You can also use a tool like gperf which constructs a perfect-hash function for you.

You might also be more direct about it, and just do several comparisons:

bool direct_is_special(std::string_view input) {
  return (input == "https") || (input == "http") || (input == "ftp") ||
         (input == "file") || (input == "ws") || (input == "wss");
}

I call it a branchy version because of the ‘||’ operator which suggests to the compiler that you want to evaluate the comparisons one by one, exiting once one is true; if you replace the ‘||’ operator with the operator ‘|’ then you the result is ‘branchless’ in the sense that you entice the compiler to evaluate all comparisons.

If you look at how the code gets compiled, you may notice that the compiler is forced to do comparisons and jumps, because it is not allowed to read in the provided string beyond its reported size.
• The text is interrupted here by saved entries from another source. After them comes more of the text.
(** * Loan.ly call-flow server (src/app.py): a shallow embedding in Rocq.

    Strings are byte strings (Rocq [string] is a list of 8-bit [ascii]),
    which is exactly what Python's [quote] works on after UTF-8 encoding.
    Character classes ([isdigit], [lower], [strip]) are taken on their ASCII
    part. *)

From Stdlib Require Import String Ascii List ZArith NArith Bool Lia.
Import ListNotations.
Open Scope string_scope.
Open Scope Z_scope.

(** ** Python string helpers *)

Module Py.

Definition ascii_eqb (a b : ascii) : bool := Ascii.eqb a b.

(** [c.isdigit()] on ASCII. *)
Definition isdigit (c : ascii) : bool :=
  let n := nat_of_ascii c in (48 <=? n)%nat && (n <=? 57)%nat.

(** [str.isspace] on ASCII: \t \n \x0b \x0c \r, \x1c-\x1f and space. *)
Definition isspace (c : ascii) : bool :=
  let n := nat_of_ascii c in
  ((9 <=? n)%nat && (n <=? 13)%nat) || ((28 <=? n)%nat && (n <=? 32)%nat).

(** [str.lower] on ASCII. *)
Definition lower_char (c : ascii) : ascii :=
  let n := nat_of_ascii c in
  if (65 <=? n)%nat && (n <=? 90)%nat then ascii_of_nat (n + 32) else c.

Fixpoint lower (s : string) : string :=
  match s with
  | EmptyString => EmptyString
  | String c s' => String (lower_char c) (lower s')
  end.

(** [s.startswith(p)]. *)
Definition startswith (s p : string) : bool := String.prefix p s.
You might be able to do slightly better if you can tell your compiler that the string you receive is ‘padded’ so that you can read eight bytes safely from it. I could not find a very elegant way to do it, but the following code works:

static inline uint64_t string_to_uint64(std::string_view view) {
  uint64_t val;
  std::memcpy(&val, view.data(), sizeof(uint64_t));
  return val;
}

uint32_t string_to_uint32(const char *data) {
  uint32_t val;
  std::memcpy(&val, data, sizeof(uint32_t));
  return val;
}


bool fast_is_special(std::string_view input) {
  uint64_t inputu = string_to_uint64(input);
  if ((inputu & 0xffffffffff) == string_to_uint64("https\0\0\0")) {
    return input.size() == 5;
  }
  if ((inputu & 0xffffffff) == string_to_uint64("http\0\0\0\0")) {
    return input.size() == 4;
  }
  if (uint32_t(inputu) == string_to_uint32("file")) {
    return input.size() == 4;
  }
  if ((inputu & 0xffffff) == string_to_uint32("ftp\0")) {
    return input.size() == 3;
  }
  if ((inputu & 0xffffff) == string_to_uint32("wss\0")) {
    return input.size() == 3;
  }
  if ((inputu & 0xffff) == string_to_uint32("ws\0\0")) {
    return input.size() == 2;
  }
  return false;
}

Though I did not do it, you can extend the comparison so that it is case-insensitive (simply AND the input with the bytes 0xdf instead of the bytes 0xff).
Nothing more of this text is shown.